Natural childbirth advocacy and lactivism also hark back to a past that never existed. Advocates either don’t know or don’t care that childbirth in nature is deadly, a leading cause of death of young women and the leading cause of death of children. They either don’t know or don’t care that breastfeeding has a high failure rate leading to infant brain damage and death.

Indeed, natural childbirth and lactivism are even more conservative than anti-vax and toxicophobia. That’s because both recapitulate the sexism and misogyny which has been a feature of all human societies until relatively recently. Biological essentialism has always been the standard justification for misogyny: women are weaker and designed only for reproduction; therefore they can and should be excluded from everything else.

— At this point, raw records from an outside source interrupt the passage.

(** The error body the weather service sends for a missing or invalid
    key, [{"cod":401,"message":"Invalid API key..."}], decodes without
    error to [Temp = 0]. *)
Lemma unmarshal_missing_temp_witness :
  Forall (fun kv => match kv.2 with
                    | JNull => True
                    | JObject ms' => List.filter (selects "temp") ms' = []
                    | _ => False
                    end)
    (List.filter (selects "main") [("cod", JNumber "401"); ("message", JString "Invalid API key")]) /\
  unmarshal (JObject [("cod", JNumber "401"); ("message", JString "Invalid API key")])
    zero_WeatherResponse = (zero_WeatherResponse, None).
Proof.
  assert (E : List.filter (selects "main") [("cod", JNumber "401"); ("message", JString "Invalid API key")] = [])
    by (vm_compute; reflexivity).
  split; [rewrite E; constructor | apply unmarshal_missing_temp; rewrite E; constructor].
Defined.

(** C7: on a body of the spec's shape the decoder returns what the
    spec's reading returns.  When the only member selecting [Main] is
    ["main"] with an object whose only member selecting [Temp] is
    ["temp"] with a number in range, both give that number and [Decode]
    returns no error; other members are ignored. *)
Theorem unmarshal_refines_spec (ms ms' : list (string * json)) (lit : string) (f : float64) :
  List.filter (selects "main") ms = [("main", JObject ms')] ->
  List.filter (selects "temp") ms' = [("temp", JNumber lit)] ->
  parse_float lit = Some f ->
  spec_main_temp (JObject ms) = Some f /\
  unmarshal (JObject ms) zero_WeatherResponse = (mkWeatherResponse (mkTemperature f), None).
Proof.
  intros Hm Ht Hf. split.
  - simpl. rewrite (lookup_member_filter _ _ _ Hm), (lookup_member_filter _ _ _ Ht). exact Hf.
  - unfold unmarshal. rewrite decode_WeatherResponse_filter, Hm. simpl.
    rewrite (fold_left_filter_skip (selects "temp"))
      by (intros; apply Temperature_member_skip; assumption).
    rewrite Ht. simpl. rewrite Hf. reflexivity.
Qed.

Lemma unmarshal_refines_spec_witness :
  List.filter (selects "main") [("coord", JObject []); ("main", JObject [("temp", JNumber "300.5"); ("humidity", JNumber "40")])]
    = [("main", JObject [("temp", JNumber "300.5"); ("humidity", JNumber "40")])] /\
  List.filter (selects "temp") [("temp", JNumber "300.5"); ("humidity", JNumber "40")]
    = [("temp", JNumber "300.5")] /\
  parse_float "300.5" = Some (of_decimal false 3005 (-1)) /\
  spec_main_temp (JObject [("coord", JObject []); ("main", JObject [("temp", JNumber "300.5"); ("humidity", JNumber "40")])])
    = Some (of_decimal false 3005 (-1)) /\
  unmarshal (JObject [("coord", JObject []); ("main", JObject [("temp", JNumber "300.5"); ("humidity", JNumber "40")])])
    zero_WeatherResponse = (mkWeatherResponse (mkTemperature (of_decimal false 3005 (-1))), None).
Proof.
  split; [reflexivity|]. split; [reflexivity|]. split; [vm_compute; reflexivity|].
  apply (unmarshal_refines_spec _ [("temp", JNumber "300.5"); ("humidity", JNumber "40")] "300.5");
    [reflexivity | reflexivity | vm_compute; reflexivity].
Defined.

(** C8: the keys that select [Main].  A key selects the field tagged
    [main] exactly when it spells [main] letter by letter in either case,
    the [i] also as U+0130 or U+0131 (whose folds are [I] in Go 1.21+),
    and nothing else: no other rune folds to [M], [A], [I] or [N], and
    every other byte sequence folds to something else. *)
Theorem field_matches_main (k : string) :
  field_matches "main" k = true <->
  exists m a i n, k = (m ++ a ++ i ++ n)%string /\ In m ["m"; "M"] /\ In a ["a"; "A"] /\
                  In i ["i"; "I"; Utf8.utf8 304; Utf8.utf8 305] /\ In n ["n"; "N"].
Proof.
  split.
  - unfold field_matches. intros [H|H]%Bool.orb_true_iff; apply String.eqb_eq in H.
    { subst. exists "m", "a", "i", "n". simpl; auto 10. }
    assert (E : fold_name "main" = "MAIN") by reflexivity. rewrite E in H.
    destruct (fold_name_letter k _ "m" "M" eq_refl ltac:(vm_compute; split; intro; discriminate) ltac:(discriminate) ltac:(discriminate)
                ltac:(discriminate) H) as (c1 & k1 & -> & H1 & F1).
    destruct (fold_name_letter k1 _ "a" "A" eq_refl ltac:(vm_compute; split; intro; discriminate) ltac:(discriminate) ltac:(discriminate)
                ltac:(discriminate) F1) as (c2 & k2 & -> & H2 & F2).
    destruct (fold_name_letter_I k2 _ F2) as (p & k3 & -> & H3 & F3).
    destruct (fold_name_letter k3 _ "n" "N" eq_refl ltac:(vm_compute; split; intro; discriminate) ltac:(discriminate) ltac:(discriminate)
                ltac:(discriminate) F3) as (c4 & k4 & -> & H4 & F4).
    apply fold_name_nil in F4 as ->.
    exists (String c1 EmptyString), (String c2 EmptyString), p, (String c4 EmptyString).
    split; [reflexivity|].
    destruct H1 as [-> | ->], H2 as [-> | ->], H4 as [-> | ->]; simpl; auto 10.
  - intros (m & a & i & n & -> & Hm & Ha & Hi & Hn).
    destruct Hm as [<-|[<-|[]]], Ha as [<-|[<-|[]]], Hi as [<-|[<-|[<-|[<-|[]]]]], Hn as [<-|[<-|[]]];
      vm_compute; reflexivity.
Qed.

(** C20: a type error does not stop the decoding.  Whatever error was
    saved before, decoding a value into a [WeatherResponse] sets the same
    fields, and the error [Decode] returns is the first one saved: an
    earlier error is never replaced by a later one. *)
Theorem decode_WeatherResponse_keeps_error (j : json) (w : WeatherResponse) (saved : option DecodeError) :
  decode_WeatherResponse j w saved =
    (fst (decode_WeatherResponse j w None), merge_error saved (snd (decode_WeatherResponse j w None))).
Proof.
  destruct j; simpl; try (destruct saved; reflexivity).
  apply fold_keeps_error, WeatherResponse_member_keeps.
Qed.

End Json.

Both natural childbirth advocacy and lactivism rest on the principle that women are designed for reproduction; they must be controlled by their bodies and should never be allowed to control those bodies.

It’s hardly surprising that many religious conservatives (e.g. Bill and Martha Sears of attachment parenting) teach that biology is destiny for women. What’s surprising is that many women who claim to be feminists are susceptible to that old canard. Paleolithic times were most certainly not a paradise for women; they were hell, with widespread death of women and their children, widespread sexual violation and widespread and profound oppression. What’s feminist about that?

Appeals to nature are inherently conservative. So explain it to me, liberals: why have so many of you fallen for the conservative nonsense of anti-vax, toxicophobia, natural childbirth and lactivism?